Definition with_conn (f : managedConn -> managedConn) (r : Conn) : Conn := mkConn' (f (cn_conn r)) (cn_attached r).
Definition with_attachment (a : attachment) (r : Conn) : Conn := mkConn' (cn_conn r) (Some a).
(** A loop that ends asks the other one to stop. *)
Definition set_reader (p : rphase) (a : attachment) : attachment :=
  mkAttachment (at_id a) (at_localPosition a) (at_peerPosition a)
    (match p with RdDone => true | _ => at_stopRequested a end) p (at_writer a).
Definition set_writer (p : wphase) (a : attachment) : attachment :=
  mkAttachment (at_id a) (at_localPosition a) (at_peerPosition a)
    (match p with WrDone => true | _ => at_stopRequested a end) (at_reader a) p.
Definition set_positions (l p : Z) (a : attachment) : attachment :=
  mkAttachment (at_id a) l p (at_stopRequested a) (at_reader a) (at_writer a).
Definition request_stop (a : attachment) : attachment :=
  mkAttachment (at_id a) (at_localPosition a) (at_peerPosition a) true (at_reader a) (at_writer a).

(** ** [runResumeV1Unlocking] *)

(** The first transport: the handshake is skipped. *)
Definition attach_first (id : nat) (r : Conn) : option Conn :=
  let c := cn_conn r in
  match cn_attached r with
  | Some _ => None
  | None =>
      if c_remoteClosed c || c_localClosed c || (0 <? b_end (c_receiveBuffer c)) || (0 <? b_start (c_sendBuffer c)) then None
      else Some (with_attachment (mkAttachment id (b_end (c_receiveBuffer c)) 0 false RdAck WrLoop) r)
  end.

(** Another one: the round of the loop that waits for the last one to go. *)
Inductive attaching :=
| AttachClosed                (* the peer is gone *)
| AttachWait (r : Conn)       (* asked the last one to detach *)
| AttachDone (r : Conn).

Definition attach_next (id : nat) (r : Conn) : attaching :=
  let c := cn_conn r in
  if c_remoteClosed c then AttachClosed
  else
    match cn_attached r with
    | Some a => AttachWait (with_attachment (request_stop a) r)
    | None =>
        let localPosition := b_end (c_receiveBuffer c) in
        AttachDone (with_attachment (mkAttachment id localPosition 0 false RdHandshake
          (WrHandshake (AppendUvarint [] localPosition))) r)
    end.

(** The function ends once both loops have. *)
Definition detach (r : Conn) : option Conn :=
  match cn_attached r with
  | Some a => match at_reader a, at_writer a with
      | RdDone, WrDone => Some (mkConn' (cn_conn r) None)
      | _, _ => None
      end
  | None => None
  end.

(** ** [resumeV1Handshake]

    The integer is read while the local one is written, and acted on when both
    are done. *)

Definition handshake (peerPosition : Z) (a : attachment) (c : managedConn) : managedConn * attachment :=
  let minPos := b_start (c_sendBuffer c) in
  let maxPos := b_end (c_sendBuffer c) in
  if (peerPosition <? minPos) || (maxPos <? peerPosition) then
    (with_remoteClosed c, set_reader RdDone (set_writer (WrLast (AppendUvarint [] errorTag)) a))
  else
    let c := if minPos =? peerPosition then c
             else with_send (advance (c_sendBuffer c) (peerPosition - minPos)) c in
    (c, set_reader RdAck (set_writer WrLoop (set_positions (at_localPosition a) peerPosition a))).

(** ** [runResumeV1Read] *)

(** What the read loop does with the bytes at hand, from one point where it
    waits, for the lock, the transport or room in the buffer, to the next.
    [None]: it waits. *)
Definition read_step (r : Conn) (a : attachment) (wire : list byte) : result (option (Conn * list byte)) :=
  let c := cn_conn r in
  let go c p wire := Ok (Some (mkConn' c (Some (set_reader p a)), wire)) in
  match at_reader a with
  | RdHandshake =>
      match ReadUvarint wire with
      | UvValue peerPosition wire =>
          match at_writer a with
          | WrReady =>
              let '(c, a) := handshake peerPosition a c in
              Ok (Some (mkConn' c (Some a), wire))
          | WrDone => go c RdDone wire
          | _ => Ok None
          end
      | UvMore => Ok None
      | UvOverflow => go c RdDone wire
      end
  | RdAck =>
      match ReadUvarint wire with
      | UvValue ack wire =>
          if 0 <? ack then
            if ack =? errorTag then go (with_remoteClosed c) RdDone wire
            else if blen (c_sendBuffer c) <? ack then go c RdDone wire
            else go (with_send (advance (c_sendBuffer c) ack) c) RdSize wire
          else go c RdSize wire
      | UvMore => Ok None
      | UvOverflow => go c RdDone wire
      end
  | RdSize =>
      match ReadUvarint wire with
      | UvValue size wire => if maxFrameSize <? size then go c RdDone wire else go c (RdData size) wire
      | UvMore => Ok None
      | UvOverflow => go c RdDone wire
      end
  | RdData remaining =>
      if remaining <=? 0 then go c RdAck wire
      else
        let w := c_receiveBuffer c in
        if (receiveBufferSize <=? blen w) && negb (c_localClosed c) && negb (at_stopRequested a) then Ok None
        else if at_stopRequested a then go c RdDone wire
        else if c_localClosed c then go c (RdDiscard remaining) wire
        else
          let? w := reserve w (Z.min (receiveBufferSize - blen w) remaining) in
          let? f := free w in
          let tail := Z.of_nat (v_len f.1) in
          go (with_receive w c) (RdFill remaining (if remaining <? tail then remaining else tail)) wire
  | RdFill remaining want =>
      if len64 wire <? want then Ok None
      else
        let? w := append (c_receiveBuffer c) (take (Z.to_nat want) wire) in
        go (with_receive w c) (RdData (remaining - want)) (drop (Z.to_nat want) wire)
  | RdDiscard remaining =>
      if len64 wire <? remaining then Ok None
      else
        let w := c_receiveBuffer c in
        let position := u64 (b_end w + remaining) in
        go (with_receive (mkBuffer (b_data w) position position) c) RdAck (drop (Z.to_nat remaining) wire)
  | RdDone => Ok None
  end.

++++++++++

Task description - Every line of the listing that includes the word "RdDone" must be copied.

Your solution -
    (match p with RdDone => true | _ => at_stopRequested a end) p (at_writer a).
      | RdDone, WrDone => Some (mkConn' (cn_conn r) None)
    (with_remoteClosed c, set_reader RdDone (set_writer (WrLast (AppendUvarint [] errorTag)) a))
          | WrDone => go c RdDone wire
      | UvOverflow => go c RdDone wire
            if ack =? errorTag then go (with_remoteClosed c) RdDone wire
            else if blen (c_sendBuffer c) <? ack then go c RdDone wire
      | UvOverflow => go c RdDone wire
      | UvValue size wire => if maxFrameSize <? size then go c RdDone wire else go c (RdData size) wire
      | UvOverflow => go c RdDone wire
        else if at_stopRequested a then go c RdDone wire
  | RdDone => Ok None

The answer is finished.